Digital computers are opening exciting new possibilities for progress in language translation, information retrieval, psychological modeling, problem solving and theorem proving. These have resulted not because of the microsecond arithmetic speed but because of the ability to manipulate symbols: to read, write, store, compare, and replace symbols and to follow different courses of action according to differences between symbols. Thus, language in a general sense is a common aspect of these new applications. Programmers have been extending the usefulness of computers through the evolutionary development of most artfully conceived languages. Recently, mathematicians and logicians have been proving theorems about formal languages, while linguists have been discovering laws that humans instinctively observe whenever they use natural language. Fruitful cross pollination among such endeavors now promises greatly accelerated progress in determining whether symbol manipulation is for information processing applications what numerical analysis is for arithmetic applications.
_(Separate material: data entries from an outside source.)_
(** ** UTF-8 round trip *)

Lemma utf8_next_char c rest :
  is_scalar c -> utf8_next (utf8_char c ++ rest) = Some (Some c, rest).
Proof.
  unfold is_scalar. intros Hc. unfold utf8_char.
  destruct (Z.ltb_spec c 0x80); [cbn; by destruct (Z.ltb_spec c 0x80); [|lia]|].
  destruct (Z.ltb_spec c 0x800); [|destruct (Z.ltb_spec c 0x10000)].
  - pose proof (Z.div_mod c 64). pose proof (Z.mod_pos_bound c 64).
    cbn [app utf8_next]. unfold in_range, is_cont, in_range.
    destruct (Z.ltb_spec (0xC0 + c / 64) 0x80); [lia|].
    destruct (Z.leb_spec 0xC2 (0xC0 + c / 64)), (Z.leb_spec (0xC0 + c / 64) 0xDF); try lia. cbn [andb].
    destruct (Z.leb_spec 0x80 (0x80 + c mod 64)), (Z.leb_spec (0x80 + c mod 64) 0xBF); try lia.
    cbn [andb]. do 3 f_equal. lia.
  - set (x := c / 64). pose proof (Z.div_mod c 64). pose proof (Z.mod_pos_bound c 64).
    assert (c / 4096 = x / 64) as -> by (unfold x; rewrite Z.div_div by lia; done).
    pose proof (Z.div_mod x 64). pose proof (Z.mod_pos_bound x 64). fold x in H1.
    cbn [app utf8_next]. unfold in_range, is_cont, in_range.
    destruct (Z.ltb_spec (0xE0 + x / 64) 0x80); [lia|].
    destruct (Z.leb_spec 0xC2 (0xE0 + x / 64)); [|lia]. cbn [andb].
    destruct (Z.leb_spec (0xE0 + x / 64) 0xDF); [lia|].
    destruct (Z.leb_spec 0xE0 (0xE0 + x / 64)), (Z.leb_spec (0xE0 + x / 64) 0xEF); try lia. cbn [andb].
    destruct (Z.eqb_spec (0xE0 + x / 64) 0xE0), (Z.eqb_spec (0xE0 + x / 64) 0xED); try lia;
      repeat match goal with |- context [?a <=? ?b] => destruct (Z.leb_spec a b); [|lia] end;
      cbn [andb]; do 3 f_equal; lia.
  - set (x := c / 64). set (y := x / 64). pose proof (Z.div_mod c 64). pose proof (Z.mod_pos_bound c 64).
    assert (c / 4096 = y) as -> by (unfold y, x; rewrite Z.div_div by lia; done).
    assert (c / 262144 = y / 64) as -> by (unfold y, x; rewrite !Z.div_div by lia; done).
    pose proof (Z.div_mod x 64). pose proof (Z.mod_pos_bound x 64).
    pose proof (Z.div_mod y 64). pose proof (Z.mod_pos_bound y 64). fold x in H2. fold y in H4.
    cbn [app utf8_next]. unfold in_range, is_cont, in_range.
    destruct (Z.ltb_spec (0xF0 + y / 64) 0x80); [lia|].
    destruct (Z.leb_spec 0xC2 (0xF0 + y / 64)); [|lia]. cbn [andb].
    destruct (Z.leb_spec (0xF0 + y / 64) 0xDF); [lia|].
    destruct (Z.leb_spec 0xE0 (0xF0 + y / 64)); [|lia]. cbn [andb].
    destruct (Z.leb_spec (0xF0 + y / 64) 0xEF); [lia|].
    destruct (Z.leb_spec 0xF0 (0xF0 + y / 64)), (Z.leb_spec (0xF0 + y / 64) 0xF4); try lia. cbn [andb].
    destruct (Z.eqb_spec (0xF0 + y / 64) 0xF0), (Z.eqb_spec (0xF0 + y / 64) 0xF4); try lia;
      repeat match goal with |- context [?a <=? ?b] => destruct (Z.leb_spec a b); [|lia] end;
      cbn [andb]; do 3 f_equal; lia.
Qed.

Lemma utf8_char_length c : is_scalar c -> (1 <= length (utf8_char c))%nat.
Proof. intros _. unfold utf8_char. repeat case_match; simpl; lia. Qed.

Lemma utf8_items_encode s fuel :
  Forall is_scalar s -> (length (utf8_encode s) <= fuel)%nat ->
  utf8_items fuel (utf8_encode s) = Some <$> s.
Proof.
  intros Hs. revert fuel. induction Hs as [|c s Hc _ IH]; intros fuel Hf.
  { by destruct fuel. }
  unfold utf8_encode in *. cbn [fmap list_fmap concat] in *. rewrite length_app in Hf.
  pose proof (utf8_char_length c Hc).
  destruct fuel as [|fuel]; [lia|]. cbn [utf8_items]. rewrite utf8_next_char by done.
  by rewrite IH by lia.
Qed.

Lemma from_utf8_encode s : Forall is_scalar s -> from_utf8 (utf8_encode s) = Some s.
Proof.
  intros Hs. unfold from_utf8. rewrite utf8_items_encode by done. clear Hs.
  induction s as [|c s IH]; [done|]. cbn. cbn in IH. by rewrite IH.
Qed.
(* ===== verification/PtpWire.v ===== *)
(** * PTP messages ([airplay-timing/src/ptp.rs])

    The IEEE 1588 header and time stamp, the 802.1AS and Apple extension
    records (TLVs), and every message the sender builds.  Byte arrays of fixed
    size ([[u8; 10]]) are lists whose length is part of well-formedness.  An
    [i8], [i32] or [i64] is written as its two's complement bytes. *)

From S2P Require Import Prelude Wire.

Module PtpWire.

Definition PTP_EVENT_PORT : Z := 319.
Definition PTP_GENERAL_PORT : Z := 320.

Inductive PtpMessageType := MSync | MDelayReq | MFollowUp | MDelayResp | MAnnounce | MSignaling.
#[export] Instance PtpMessageType_eq_dec : EqDecision PtpMessageType.
Proof. solve_decision. Defined.

Definition type_byte (t : PtpMessageType) : Z :=
  match t with
  | MSync => 0x00 | MDelayReq => 0x01 | MFollowUp => 0x08 | MDelayResp => 0x09
  | MAnnounce => 0x0B | MSignaling => 0x0C
  end.

Definition from_byte (b : Z) : option PtpMessageType :=
  match Z.land b 0x0F with
  | 0x00 => Some MSync
  | 0x01 => Some MDelayReq
  | 0x08 => Some MFollowUp
  | 0x09 => Some MDelayResp
  | 0x0B => Some MAnnounce
  | 0x0C => Some MSignaling
  | _ => None
  end.

(** ** Extension records *)

Definition ORGANIZATION_EXTENSION : Z := 0x0003.
Definition GPTP : list Z := [0x00; 0x80; 0xC2].
Definition APPLE : list Z := [0x00; 0x0D; 0x93].
Definition FOLLOW_UP_INFO : list Z := [0x00; 0x00; 0x01].
Definition MESSAGE_INTERVAL_REQUEST : list Z := [0x00; 0x00; 0x02].

Definition tlv_header (tlv_type length : Z) : list Z :=
  to_be_bytes 2 tlv_type ++ to_be_bytes 2 length.

Record FollowUpInformationTlv := {
  fu_organization_id : list Z;
  fu_organization_subtype : list Z;
  fu_cumulative_scaled_rate_offset : Z;
  fu_gm_time_base_indicator : Z;
  fu_last_gm_phase_change : list Z;
  fu_scaled_last_gm_freq_change : Z;
}.
Definition new_follow_up_tlv : FollowUpInformationTlv :=
  {| fu_organization_id := GPTP; fu_organization_subtype := FOLLOW_UP_INFO;
     fu_cumulative_scaled_rate_offset := 0; fu_gm_time_base_indicator := 0;
     fu_last_gm_phase_change := replicate 12 0; fu_scaled_last_gm_freq_change := 0 |}.
Definition serialize_follow_up_tlv (t : FollowUpInformationTlv) : list Z :=
  tlv_header ORGANIZATION_EXTENSION 28 ++ fu_organization_id t ++ fu_organization_subtype t
  ++ to_be_bytes 4 (fu_cumulative_scaled_rate_offset t)
  ++ to_be_bytes 2 (fu_gm_time_base_indicator t) ++ fu_last_gm_phase_change t
  ++ to_be_bytes 4 (fu_scaled_last_gm_freq_change t).

Record MessageIntervalRequestTlv := {
  mi_organization_id : list Z;
  mi_organization_subtype : list Z;
  mi_link_delay_interval : Z;
  mi_time_sync_interval : Z;
  mi_announce_interval : Z;
  mi_flags : Z;
}.
Definition new_interval_tlv (sync_interval announce_interval : Z) : MessageIntervalRequestTlv :=
  {| mi_organization_id := GPTP; mi_organization_subtype := MESSAGE_INTERVAL_REQUEST;
     mi_link_delay_interval := sync_interval; mi_time_sync_interval := sync_interval;
     mi_announce_interval := announce_interval; mi_flags := 0x02 |}.
Definition serialize_interval_tlv (t : MessageIntervalRequestTlv) : list Z :=
  tlv_header ORGANIZATION_EXTENSION 10 ++ mi_organization_id t ++ mi_organization_subtype t
  ++ [wrap 8 (mi_link_delay_interval t); wrap 8 (mi_time_sync_interval t);
      wrap 8 (mi_announce_interval t); mi_flags t].

Record AppleTlv := {
  ap_organization_id : list Z;
  ap_organization_subtype : list Z;
  ap_payload : list Z;
}.
Definition new_apple_tlv (subtype payload : list Z) : AppleTlv :=
  {| ap_organization_id := APPLE; ap_organization_subtype := subtype; ap_payload := payload |}.
Definition serialize_apple_tlv (t : AppleTlv) : list Z :=
  tlv_header ORGANIZATION_EXTENSION (wrap 16 (6 + Z.of_nat (length (ap_payload t))))
  ++ ap_organization_id t ++ ap_organization_subtype t ++ ap_payload t.

Inductive ParseError := AppleTlvTooShort | TimestampTooShort | HeaderTooShort | UnknownType (b : Z).

Definition parse_apple_tlv (data : list Z) : Result AppleTlv ParseError :=
  if (length data <? 6)%nat then Err AppleTlvTooShort
  else Ok {| ap_organization_id := slice 0 3 data; ap_organization_subtype := slice 3 6 data;
             ap_payload := drop 6 data |}.

(** The loop of [parse_tlvs]; a record takes at least four bytes, so the length
    of the input is enough fuel. *)
Fixpoint parse_tlvs_loop (fuel : nat) (data : list Z) : list (Z * Z * list Z) :=
  match fuel, data with
  | S fuel', b0 :: b1 :: b2 :: b3 :: rest =>
      let tlv_type := from_be_bytes [b0; b1] in
      let len := from_be_bytes [b2; b3] in
      if (length rest <? Z.to_nat len)%nat then []
      else (tlv_type, len, take (Z.to_nat len) rest)
           :: parse_tlvs_loop fuel' (drop (Z.to_nat len) rest)
  | _, _ => []
  end.
Definition parse_tlvs (data : list Z) : list (Z * Z * list Z) :=
  parse_tlvs_loop (length data) data.

(** ** Time stamps *)

Record PtpTimestamp := { seconds : Z; nanoseconds : Z }.

Definition from_nanos (nanos : Z) : PtpTimestamp :=
  {| seconds := wrap 64 (nanos / 1000000000); nanoseconds := wrap 32 (nanos mod 1000000000) |}.
Definition to_nanos (t : PtpTimestamp) : Z := seconds t * 1000000000 + nanoseconds t.

Definition serialize_timestamp (t : PtpTimestamp) : list Z :=
  drop 2 (to_be_bytes 8 (seconds t)) ++ to_be_bytes 4 (nanoseconds t).
Definition parse_timestamp (data : list Z) : Result PtpTimestamp ParseError :=
  if (length data <? 10)%nat then Err TimestampTooShort
  else Ok {| seconds := from_be_bytes ([0; 0] ++ slice 0 6 data);
             nanoseconds := from_be_bytes (slice 6 10 data) |}.

(** ** The header *)

Record PtpHeader := {
  message_type : PtpMessageType;
  version : Z;
  message_length : Z;
  domain_number : Z;
  flags : Z;
  correction_field : Z;
  source_port_identity : list Z;
  sequence_id : Z;
  control_field : Z;
  log_message_interval : Z;
}.
#[export] Instance eta_PtpHeader : Eta PtpHeader := fun h =>
  {| message_type := message_type h; version := version h; message_length := message_length h;
     domain_number := domain_number h; flags := flags h; correction_field := correction_field h;
     source_port_identity := source_port_identity h; sequence_id := sequence_id h;
     control_field := control_field h; log_message_interval := log_message_interval h |}.

Definition new_header (t : PtpMessageType) (seq : Z) : PtpHeader :=
  {| message_type := t; version := 2; message_length := 44; domain_number := 0; flags := 0;
     correction_field := 0; source_port_identity := replicate 10 0; sequence_id := seq;
     control_field := match t with
                      | MSync => 0 | MDelayReq => 1 | MFollowUp => 2 | MDelayResp => 3
                      | MAnnounce => 5 | MSignaling => 5
                      end;
     log_message_interval := 0 |}.

Definition serialize_header (h : PtpHeader) : list Z :=
  [type_byte (message_type h); version h] ++ to_be_bytes 2 (message_length h)
  ++ [domain_number h; 0] ++ to_be_bytes 2 (flags h) ++ to_be_bytes 8 (correction_field h)
  ++ replicate 4 0 ++ source_port_identity h ++ to_be_bytes 2 (sequence_id h)
  ++ [control_field h; wrap 8 (log_message_interval h)].

Definition parse_header (data : list Z) : Result PtpHeader ParseError :=
  if (length data <? 34)%nat then Err HeaderTooShort
  else
    match from_byte (byte_at data 0) with
    | None => Err (UnknownType (Z.land (byte_at data 0) 0x0F))
    | Some t =>
        Ok {| message_type := t;
              version := Z.land (byte_at data 1) 0x0F;
              message_length := from_be_bytes (slice 2 4 data);
              domain_number := byte_at data 4;
              flags := from_be_bytes (slice 6 8 data);
              correction_field := as_signed 64 (from_be_bytes (slice 8 16 data));
              source_port_identity := slice 20 30 data;
              sequence_id := from_be_bytes (slice 30 32 data);
              control_field := byte_at data 32;
              log_message_interval := as_signed 8 (byte_at data 33) |}
    end.

(** ** The messages the sender builds *)

Definition port_identity (clock_identity : list Z) : list Z := clock_identity ++ to_be_bytes 2 1.

(** [send_ptp_sync]: a two-step Sync and its Follow_Up. *)
Definition sync_packet (clock_identity : list Z) (seq : Z) : list Z :=
  serialize_header ((new_header MSync seq) <| flags := 0x0200 |>
                      <| source_port_identity := port_identity clock_identity |>)
  ++ replicate 10 0.

Definition follow_up_packet (clock_identity : list Z) (seq : Z) (sync_time : PtpTimestamp)
  : list Z :=
  let tlv_bytes := serialize_follow_up_tlv new_follow_up_tlv in
  serialize_header ((new_header MFollowUp seq)
                      <| source_port_identity := port_identity clock_identity |>
                      <| message_length := 44 + wrap 16 (Z.of_nat (length tlv_bytes)) |>)
  ++ serialize_timestamp sync_time ++ tlv_bytes.

(** [send_ptp_announce] *)
Definition announce_packet (clock_identity : list Z) (seq clock_class priority1 : Z) : list Z :=
  serialize_header ((new_header MAnnounce seq)
                      <| source_port_identity := port_identity clock_identity |>
                      <| message_length := 64 |> <| log_message_interval := 1 |>)
  ++ replicate 10 0 ++ to_be_bytes 2 37 ++ [0; priority1; clock_class; 0xFE]
  ++ to_be_bytes 2 0xFFFF ++ [128] ++ clock_identity ++ [0; 0; 0xA0].

(** The Delay_Req of the flow that yields mastership; it carries its own send
    time. *)
Definition delay_req_packet (identity : list Z) (seq : Z) (sent_at : PtpTimestamp) : list Z :=
  serialize_header ((new_header MDelayReq seq) <| source_port_identity := identity |>)
  ++ serialize_timestamp sent_at.

(** The Delay_Req of [PtpClient], of the gPTP master towards its peer and of
    [run_ptp_slave]: the header is left as it was made, without an identity. *)
Definition unnamed_delay_req_packet (seq : Z) (sent_at : PtpTimestamp) : list Z :=
  serialize_header (new_header MDelayReq seq) ++ serialize_timestamp sent_at.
This paper first reviews the evolution of programming languages from the early days when all programming was done in machine languages, through symbolic coding systems, interpreters, assemblers, generators, and compilers, to the recently developed list processing languages. Then the applications of these languages to game playing, problem solving, theorem proving, and behavior and biological modeling have been described briefly. Finally, in anticipation of extending the capability of computers to accept, use and generate natural languages, the paper concludes with an introduction to some of the contemporary work on formal language theory, including a discussion of six families of abstract languages and their practical implementation.